_Work request_:
Look through the lines below and extract any with the word "roomConflicts".

_Collected data_:
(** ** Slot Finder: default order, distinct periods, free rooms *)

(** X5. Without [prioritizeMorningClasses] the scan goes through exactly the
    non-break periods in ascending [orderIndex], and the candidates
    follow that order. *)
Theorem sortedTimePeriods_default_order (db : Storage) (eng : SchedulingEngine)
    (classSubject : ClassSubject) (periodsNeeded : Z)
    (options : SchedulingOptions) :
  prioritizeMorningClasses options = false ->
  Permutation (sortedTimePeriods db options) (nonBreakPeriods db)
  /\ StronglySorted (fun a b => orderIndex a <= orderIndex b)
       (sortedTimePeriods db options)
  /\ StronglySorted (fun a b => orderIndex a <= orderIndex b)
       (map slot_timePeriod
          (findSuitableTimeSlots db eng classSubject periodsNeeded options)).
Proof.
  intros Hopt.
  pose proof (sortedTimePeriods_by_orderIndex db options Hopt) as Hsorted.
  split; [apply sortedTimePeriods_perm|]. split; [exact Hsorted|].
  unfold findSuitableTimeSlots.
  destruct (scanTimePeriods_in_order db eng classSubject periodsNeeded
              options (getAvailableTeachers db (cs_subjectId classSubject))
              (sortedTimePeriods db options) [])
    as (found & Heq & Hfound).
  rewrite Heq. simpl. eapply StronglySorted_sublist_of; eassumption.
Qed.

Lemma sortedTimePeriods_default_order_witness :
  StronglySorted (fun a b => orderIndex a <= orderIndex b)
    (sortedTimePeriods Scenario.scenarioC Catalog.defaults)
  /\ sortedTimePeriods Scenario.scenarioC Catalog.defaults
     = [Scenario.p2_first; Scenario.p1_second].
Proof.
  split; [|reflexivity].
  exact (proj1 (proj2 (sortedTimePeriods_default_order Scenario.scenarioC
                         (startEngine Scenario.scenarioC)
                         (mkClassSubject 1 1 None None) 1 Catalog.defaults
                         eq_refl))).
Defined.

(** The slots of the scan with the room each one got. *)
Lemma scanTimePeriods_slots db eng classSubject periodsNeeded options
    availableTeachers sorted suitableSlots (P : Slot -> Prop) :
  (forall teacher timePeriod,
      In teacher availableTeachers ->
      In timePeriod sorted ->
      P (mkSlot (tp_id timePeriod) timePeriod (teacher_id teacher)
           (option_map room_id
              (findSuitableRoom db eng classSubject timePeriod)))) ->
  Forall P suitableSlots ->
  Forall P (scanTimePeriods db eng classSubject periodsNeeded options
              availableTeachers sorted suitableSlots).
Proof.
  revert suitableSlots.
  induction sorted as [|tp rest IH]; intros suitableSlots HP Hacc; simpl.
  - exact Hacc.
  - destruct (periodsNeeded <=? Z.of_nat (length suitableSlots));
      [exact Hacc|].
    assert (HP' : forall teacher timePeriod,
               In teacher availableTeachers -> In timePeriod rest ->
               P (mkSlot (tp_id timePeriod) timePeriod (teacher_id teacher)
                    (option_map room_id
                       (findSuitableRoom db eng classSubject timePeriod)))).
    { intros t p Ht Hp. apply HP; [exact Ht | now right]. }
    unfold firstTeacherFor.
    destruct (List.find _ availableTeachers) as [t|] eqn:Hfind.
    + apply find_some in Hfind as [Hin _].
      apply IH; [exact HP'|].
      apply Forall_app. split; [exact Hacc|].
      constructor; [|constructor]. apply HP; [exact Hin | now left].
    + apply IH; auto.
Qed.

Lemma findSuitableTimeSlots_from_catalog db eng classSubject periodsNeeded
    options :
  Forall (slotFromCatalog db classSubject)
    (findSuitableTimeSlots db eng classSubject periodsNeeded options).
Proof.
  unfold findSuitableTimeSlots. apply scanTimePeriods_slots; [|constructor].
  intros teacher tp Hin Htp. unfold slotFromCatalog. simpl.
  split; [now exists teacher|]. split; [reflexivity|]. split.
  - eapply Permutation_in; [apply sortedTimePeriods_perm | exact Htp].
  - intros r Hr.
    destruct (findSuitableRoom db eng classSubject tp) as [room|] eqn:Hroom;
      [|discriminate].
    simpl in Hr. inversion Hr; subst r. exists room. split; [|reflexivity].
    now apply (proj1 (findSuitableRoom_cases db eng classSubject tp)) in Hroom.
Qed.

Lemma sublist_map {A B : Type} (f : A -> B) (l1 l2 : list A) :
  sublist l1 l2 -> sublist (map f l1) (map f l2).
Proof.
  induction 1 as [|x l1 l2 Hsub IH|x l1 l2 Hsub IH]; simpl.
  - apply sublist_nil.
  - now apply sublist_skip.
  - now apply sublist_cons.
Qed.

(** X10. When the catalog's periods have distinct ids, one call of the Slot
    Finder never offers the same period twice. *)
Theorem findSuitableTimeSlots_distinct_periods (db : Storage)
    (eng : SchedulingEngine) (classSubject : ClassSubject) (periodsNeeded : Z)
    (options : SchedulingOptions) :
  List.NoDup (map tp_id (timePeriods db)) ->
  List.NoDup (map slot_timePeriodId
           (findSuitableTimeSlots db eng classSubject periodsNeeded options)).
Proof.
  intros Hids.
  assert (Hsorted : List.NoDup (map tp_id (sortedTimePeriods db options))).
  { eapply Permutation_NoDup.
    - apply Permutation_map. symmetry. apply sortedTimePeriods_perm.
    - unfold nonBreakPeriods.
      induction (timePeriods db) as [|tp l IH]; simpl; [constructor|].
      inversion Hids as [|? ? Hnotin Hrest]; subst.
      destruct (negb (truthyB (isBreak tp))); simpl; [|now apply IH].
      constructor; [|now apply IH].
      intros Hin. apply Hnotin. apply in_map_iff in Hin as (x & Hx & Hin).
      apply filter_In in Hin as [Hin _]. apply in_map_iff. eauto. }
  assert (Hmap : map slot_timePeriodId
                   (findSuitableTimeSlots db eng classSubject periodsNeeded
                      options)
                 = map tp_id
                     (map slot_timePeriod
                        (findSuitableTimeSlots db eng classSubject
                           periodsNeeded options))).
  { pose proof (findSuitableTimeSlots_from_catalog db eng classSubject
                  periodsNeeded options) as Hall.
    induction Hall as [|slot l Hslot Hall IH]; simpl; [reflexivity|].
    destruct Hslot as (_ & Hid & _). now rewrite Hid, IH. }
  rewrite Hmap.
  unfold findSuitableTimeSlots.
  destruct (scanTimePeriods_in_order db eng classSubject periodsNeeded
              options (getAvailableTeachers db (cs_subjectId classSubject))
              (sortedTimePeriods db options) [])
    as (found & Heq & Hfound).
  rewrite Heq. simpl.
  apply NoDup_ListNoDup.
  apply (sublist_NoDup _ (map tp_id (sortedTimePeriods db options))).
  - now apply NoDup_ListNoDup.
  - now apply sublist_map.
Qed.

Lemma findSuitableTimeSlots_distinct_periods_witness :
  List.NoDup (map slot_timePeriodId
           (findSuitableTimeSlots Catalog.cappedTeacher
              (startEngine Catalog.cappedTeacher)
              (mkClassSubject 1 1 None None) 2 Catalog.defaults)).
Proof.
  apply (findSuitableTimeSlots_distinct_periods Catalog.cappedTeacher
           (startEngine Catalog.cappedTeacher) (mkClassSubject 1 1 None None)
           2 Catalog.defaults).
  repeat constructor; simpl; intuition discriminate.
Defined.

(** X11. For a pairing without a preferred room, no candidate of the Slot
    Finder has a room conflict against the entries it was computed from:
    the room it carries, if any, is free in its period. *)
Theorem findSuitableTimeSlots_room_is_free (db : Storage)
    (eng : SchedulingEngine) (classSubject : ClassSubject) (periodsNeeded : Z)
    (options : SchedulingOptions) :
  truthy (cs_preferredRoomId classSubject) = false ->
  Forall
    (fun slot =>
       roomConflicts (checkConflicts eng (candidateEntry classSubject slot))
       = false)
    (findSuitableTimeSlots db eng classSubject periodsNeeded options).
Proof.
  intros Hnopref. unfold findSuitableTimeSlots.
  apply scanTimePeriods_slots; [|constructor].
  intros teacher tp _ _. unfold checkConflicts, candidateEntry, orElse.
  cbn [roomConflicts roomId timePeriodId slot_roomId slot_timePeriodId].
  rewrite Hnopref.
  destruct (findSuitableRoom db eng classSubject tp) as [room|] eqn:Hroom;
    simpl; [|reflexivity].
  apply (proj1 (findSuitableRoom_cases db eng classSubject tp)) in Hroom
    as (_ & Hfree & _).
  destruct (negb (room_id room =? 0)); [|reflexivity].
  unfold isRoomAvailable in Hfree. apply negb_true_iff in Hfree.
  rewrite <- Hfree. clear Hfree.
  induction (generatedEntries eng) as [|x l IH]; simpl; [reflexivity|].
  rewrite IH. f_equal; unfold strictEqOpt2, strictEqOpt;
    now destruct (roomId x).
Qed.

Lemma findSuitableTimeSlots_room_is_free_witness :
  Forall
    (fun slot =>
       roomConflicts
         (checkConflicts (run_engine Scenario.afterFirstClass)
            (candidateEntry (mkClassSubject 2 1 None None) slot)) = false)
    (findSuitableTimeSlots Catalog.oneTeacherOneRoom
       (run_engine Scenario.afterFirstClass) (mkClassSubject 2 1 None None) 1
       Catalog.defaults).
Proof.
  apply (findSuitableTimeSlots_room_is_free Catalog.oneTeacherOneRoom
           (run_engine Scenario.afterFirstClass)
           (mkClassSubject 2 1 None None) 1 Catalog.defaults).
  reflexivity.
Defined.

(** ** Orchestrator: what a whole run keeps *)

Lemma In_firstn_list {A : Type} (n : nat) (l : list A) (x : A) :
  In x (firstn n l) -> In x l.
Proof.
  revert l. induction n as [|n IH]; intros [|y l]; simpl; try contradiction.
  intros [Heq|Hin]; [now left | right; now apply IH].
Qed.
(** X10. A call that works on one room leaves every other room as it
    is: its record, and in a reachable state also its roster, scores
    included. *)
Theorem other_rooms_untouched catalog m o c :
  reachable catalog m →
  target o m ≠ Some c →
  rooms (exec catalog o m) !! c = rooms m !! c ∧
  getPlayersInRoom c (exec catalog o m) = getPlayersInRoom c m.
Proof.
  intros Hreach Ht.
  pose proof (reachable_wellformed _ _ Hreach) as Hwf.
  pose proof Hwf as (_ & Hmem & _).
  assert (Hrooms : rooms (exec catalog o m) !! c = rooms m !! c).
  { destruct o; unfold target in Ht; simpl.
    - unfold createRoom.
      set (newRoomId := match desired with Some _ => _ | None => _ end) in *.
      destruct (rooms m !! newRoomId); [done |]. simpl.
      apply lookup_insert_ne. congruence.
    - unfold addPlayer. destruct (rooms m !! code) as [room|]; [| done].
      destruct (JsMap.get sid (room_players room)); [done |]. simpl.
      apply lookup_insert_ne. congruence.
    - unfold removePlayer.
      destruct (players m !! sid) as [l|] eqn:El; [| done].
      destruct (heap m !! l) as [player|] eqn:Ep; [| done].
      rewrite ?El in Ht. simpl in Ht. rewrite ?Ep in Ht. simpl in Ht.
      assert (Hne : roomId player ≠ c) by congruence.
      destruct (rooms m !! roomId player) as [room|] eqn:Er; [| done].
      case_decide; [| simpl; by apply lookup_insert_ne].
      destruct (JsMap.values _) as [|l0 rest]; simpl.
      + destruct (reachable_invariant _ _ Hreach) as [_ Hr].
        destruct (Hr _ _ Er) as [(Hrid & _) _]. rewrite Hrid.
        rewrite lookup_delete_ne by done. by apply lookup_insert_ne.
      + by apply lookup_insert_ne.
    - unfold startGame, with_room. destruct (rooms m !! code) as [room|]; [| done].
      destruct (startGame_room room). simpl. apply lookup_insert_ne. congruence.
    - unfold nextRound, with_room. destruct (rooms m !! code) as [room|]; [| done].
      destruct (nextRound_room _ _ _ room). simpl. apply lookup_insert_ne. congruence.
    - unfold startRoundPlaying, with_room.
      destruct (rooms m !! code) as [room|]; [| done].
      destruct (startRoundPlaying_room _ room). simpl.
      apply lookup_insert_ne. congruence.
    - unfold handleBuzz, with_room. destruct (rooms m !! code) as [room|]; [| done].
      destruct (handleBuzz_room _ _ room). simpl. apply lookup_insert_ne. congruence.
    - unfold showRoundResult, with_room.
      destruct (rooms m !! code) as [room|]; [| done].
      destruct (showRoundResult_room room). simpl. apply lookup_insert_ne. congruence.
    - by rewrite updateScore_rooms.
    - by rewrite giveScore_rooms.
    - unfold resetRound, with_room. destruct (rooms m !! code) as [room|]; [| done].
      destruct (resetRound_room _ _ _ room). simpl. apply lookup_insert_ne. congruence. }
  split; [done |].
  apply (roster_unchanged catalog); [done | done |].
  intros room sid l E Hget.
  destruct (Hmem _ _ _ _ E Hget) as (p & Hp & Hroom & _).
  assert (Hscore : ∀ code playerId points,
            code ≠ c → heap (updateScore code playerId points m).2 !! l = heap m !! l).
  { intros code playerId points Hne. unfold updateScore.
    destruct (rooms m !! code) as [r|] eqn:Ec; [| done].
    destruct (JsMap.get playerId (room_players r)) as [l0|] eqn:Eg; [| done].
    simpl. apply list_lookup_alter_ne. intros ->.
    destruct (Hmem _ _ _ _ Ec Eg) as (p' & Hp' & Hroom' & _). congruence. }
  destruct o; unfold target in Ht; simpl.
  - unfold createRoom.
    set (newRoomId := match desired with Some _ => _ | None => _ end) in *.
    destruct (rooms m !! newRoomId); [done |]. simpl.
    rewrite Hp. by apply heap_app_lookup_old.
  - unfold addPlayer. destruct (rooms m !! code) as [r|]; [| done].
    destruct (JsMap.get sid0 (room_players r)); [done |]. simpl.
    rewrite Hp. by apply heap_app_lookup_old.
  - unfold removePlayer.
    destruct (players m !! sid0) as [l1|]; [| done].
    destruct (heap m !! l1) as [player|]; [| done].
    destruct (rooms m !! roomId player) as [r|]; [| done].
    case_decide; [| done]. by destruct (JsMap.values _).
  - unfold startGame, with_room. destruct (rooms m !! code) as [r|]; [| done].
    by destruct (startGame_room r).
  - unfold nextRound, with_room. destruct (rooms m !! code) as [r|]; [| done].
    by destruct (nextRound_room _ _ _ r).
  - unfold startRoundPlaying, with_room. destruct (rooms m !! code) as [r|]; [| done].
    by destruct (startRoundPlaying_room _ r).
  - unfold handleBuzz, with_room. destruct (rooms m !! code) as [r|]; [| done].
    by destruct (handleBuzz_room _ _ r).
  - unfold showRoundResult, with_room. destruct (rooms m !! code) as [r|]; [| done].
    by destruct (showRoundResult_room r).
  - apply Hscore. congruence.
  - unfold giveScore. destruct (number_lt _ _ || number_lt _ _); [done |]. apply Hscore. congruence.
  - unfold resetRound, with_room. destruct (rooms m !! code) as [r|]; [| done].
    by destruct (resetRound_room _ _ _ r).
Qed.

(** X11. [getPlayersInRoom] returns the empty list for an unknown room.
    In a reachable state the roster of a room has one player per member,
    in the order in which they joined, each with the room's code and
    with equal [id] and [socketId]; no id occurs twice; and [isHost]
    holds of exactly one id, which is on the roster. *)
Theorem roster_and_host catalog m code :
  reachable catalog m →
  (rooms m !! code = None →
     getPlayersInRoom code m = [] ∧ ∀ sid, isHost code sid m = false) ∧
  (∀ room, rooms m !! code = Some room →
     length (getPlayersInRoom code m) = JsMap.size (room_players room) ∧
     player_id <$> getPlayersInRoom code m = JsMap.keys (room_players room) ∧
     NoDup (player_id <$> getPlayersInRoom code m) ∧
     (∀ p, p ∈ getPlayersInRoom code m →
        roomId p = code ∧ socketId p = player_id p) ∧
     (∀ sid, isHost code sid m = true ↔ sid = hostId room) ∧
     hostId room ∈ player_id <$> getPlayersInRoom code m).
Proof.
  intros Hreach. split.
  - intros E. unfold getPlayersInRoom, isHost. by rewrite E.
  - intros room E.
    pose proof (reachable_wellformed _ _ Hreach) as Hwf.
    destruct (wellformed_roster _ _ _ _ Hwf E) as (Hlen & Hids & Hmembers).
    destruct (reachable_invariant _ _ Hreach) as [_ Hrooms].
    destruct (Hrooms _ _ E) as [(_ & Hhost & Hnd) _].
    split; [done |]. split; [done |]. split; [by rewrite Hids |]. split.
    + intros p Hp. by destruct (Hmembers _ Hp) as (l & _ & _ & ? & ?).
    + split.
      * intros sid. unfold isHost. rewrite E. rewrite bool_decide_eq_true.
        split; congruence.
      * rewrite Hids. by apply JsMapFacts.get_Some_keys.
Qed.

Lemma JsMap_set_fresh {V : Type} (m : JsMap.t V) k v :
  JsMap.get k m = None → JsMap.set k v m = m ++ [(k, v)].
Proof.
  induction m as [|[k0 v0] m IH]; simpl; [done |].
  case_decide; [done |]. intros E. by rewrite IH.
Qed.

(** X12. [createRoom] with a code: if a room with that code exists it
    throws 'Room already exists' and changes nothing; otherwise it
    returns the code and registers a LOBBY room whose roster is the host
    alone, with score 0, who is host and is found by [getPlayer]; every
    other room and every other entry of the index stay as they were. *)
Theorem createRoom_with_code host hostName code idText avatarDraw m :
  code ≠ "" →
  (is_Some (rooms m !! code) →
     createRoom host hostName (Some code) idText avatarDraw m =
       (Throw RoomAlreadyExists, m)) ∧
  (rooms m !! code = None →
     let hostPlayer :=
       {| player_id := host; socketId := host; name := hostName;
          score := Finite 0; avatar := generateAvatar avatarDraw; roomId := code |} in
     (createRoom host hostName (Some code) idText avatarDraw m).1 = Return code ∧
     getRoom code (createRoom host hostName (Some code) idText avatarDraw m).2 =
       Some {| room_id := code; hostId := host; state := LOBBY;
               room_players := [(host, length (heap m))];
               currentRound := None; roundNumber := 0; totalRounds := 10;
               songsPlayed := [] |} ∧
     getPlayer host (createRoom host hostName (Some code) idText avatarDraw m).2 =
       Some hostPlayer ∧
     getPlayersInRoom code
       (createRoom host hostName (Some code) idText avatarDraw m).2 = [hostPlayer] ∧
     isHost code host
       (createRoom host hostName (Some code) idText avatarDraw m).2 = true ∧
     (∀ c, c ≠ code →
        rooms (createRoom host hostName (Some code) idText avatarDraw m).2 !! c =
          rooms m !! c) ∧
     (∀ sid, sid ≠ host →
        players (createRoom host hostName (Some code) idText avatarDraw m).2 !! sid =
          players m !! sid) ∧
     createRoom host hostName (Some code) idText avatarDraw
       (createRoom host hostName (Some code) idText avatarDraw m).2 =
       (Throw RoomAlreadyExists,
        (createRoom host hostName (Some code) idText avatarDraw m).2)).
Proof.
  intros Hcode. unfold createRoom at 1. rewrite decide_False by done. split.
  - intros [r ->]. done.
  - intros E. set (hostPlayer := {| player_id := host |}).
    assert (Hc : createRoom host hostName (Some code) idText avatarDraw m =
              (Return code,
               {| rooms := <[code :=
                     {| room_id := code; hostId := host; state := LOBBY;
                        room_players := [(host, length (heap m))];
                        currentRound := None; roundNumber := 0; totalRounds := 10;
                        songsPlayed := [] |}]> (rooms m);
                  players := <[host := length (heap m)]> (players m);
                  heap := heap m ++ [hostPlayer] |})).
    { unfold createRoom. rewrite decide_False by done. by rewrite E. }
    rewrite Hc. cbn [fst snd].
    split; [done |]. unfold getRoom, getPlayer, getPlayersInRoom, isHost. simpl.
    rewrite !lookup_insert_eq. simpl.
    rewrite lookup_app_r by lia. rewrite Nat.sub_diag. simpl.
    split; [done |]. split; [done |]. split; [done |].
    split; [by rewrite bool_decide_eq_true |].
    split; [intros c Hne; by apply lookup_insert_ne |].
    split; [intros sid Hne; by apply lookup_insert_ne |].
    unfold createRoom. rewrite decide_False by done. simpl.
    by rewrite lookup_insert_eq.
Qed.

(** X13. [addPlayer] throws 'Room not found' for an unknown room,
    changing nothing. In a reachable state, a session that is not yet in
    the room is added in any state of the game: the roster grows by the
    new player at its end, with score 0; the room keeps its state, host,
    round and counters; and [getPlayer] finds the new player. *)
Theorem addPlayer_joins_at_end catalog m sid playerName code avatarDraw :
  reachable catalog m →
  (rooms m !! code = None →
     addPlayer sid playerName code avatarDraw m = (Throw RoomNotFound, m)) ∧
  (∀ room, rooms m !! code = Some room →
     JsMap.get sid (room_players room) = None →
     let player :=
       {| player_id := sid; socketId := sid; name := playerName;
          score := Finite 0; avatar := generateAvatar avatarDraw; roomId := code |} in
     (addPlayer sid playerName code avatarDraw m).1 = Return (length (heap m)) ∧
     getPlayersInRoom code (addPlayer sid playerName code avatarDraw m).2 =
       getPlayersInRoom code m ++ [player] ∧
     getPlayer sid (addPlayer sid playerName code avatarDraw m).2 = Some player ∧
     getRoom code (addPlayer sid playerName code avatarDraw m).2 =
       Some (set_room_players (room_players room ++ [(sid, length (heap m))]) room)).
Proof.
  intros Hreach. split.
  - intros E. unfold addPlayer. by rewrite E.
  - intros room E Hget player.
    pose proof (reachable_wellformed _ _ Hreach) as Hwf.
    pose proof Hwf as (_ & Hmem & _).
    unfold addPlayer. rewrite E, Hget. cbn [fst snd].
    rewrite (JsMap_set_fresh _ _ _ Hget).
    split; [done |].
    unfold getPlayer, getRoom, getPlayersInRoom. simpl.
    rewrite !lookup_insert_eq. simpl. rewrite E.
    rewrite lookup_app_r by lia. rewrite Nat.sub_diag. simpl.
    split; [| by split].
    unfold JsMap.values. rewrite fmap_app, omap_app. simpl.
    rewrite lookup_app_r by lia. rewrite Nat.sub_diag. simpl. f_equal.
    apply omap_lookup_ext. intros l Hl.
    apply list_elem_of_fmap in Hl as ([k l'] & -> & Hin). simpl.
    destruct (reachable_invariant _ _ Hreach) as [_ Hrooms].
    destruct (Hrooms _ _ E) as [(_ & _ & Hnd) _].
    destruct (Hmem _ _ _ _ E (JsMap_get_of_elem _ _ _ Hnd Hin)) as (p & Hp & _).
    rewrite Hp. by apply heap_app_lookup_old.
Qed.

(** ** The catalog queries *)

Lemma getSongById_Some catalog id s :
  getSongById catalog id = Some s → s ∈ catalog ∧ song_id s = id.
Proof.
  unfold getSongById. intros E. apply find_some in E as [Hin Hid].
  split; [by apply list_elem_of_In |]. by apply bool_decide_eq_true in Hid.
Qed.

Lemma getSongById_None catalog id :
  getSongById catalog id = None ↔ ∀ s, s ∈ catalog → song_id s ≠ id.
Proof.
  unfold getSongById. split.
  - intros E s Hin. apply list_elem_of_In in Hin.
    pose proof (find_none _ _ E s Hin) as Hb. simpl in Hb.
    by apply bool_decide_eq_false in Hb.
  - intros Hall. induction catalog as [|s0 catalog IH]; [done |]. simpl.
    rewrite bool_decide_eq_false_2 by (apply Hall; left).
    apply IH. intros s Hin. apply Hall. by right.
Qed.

_Result_:
       roomConflicts (checkConflicts eng (candidateEntry classSubject slot))
  cbn [roomConflicts roomId timePeriodId slot_roomId slot_timePeriodId].
       roomConflicts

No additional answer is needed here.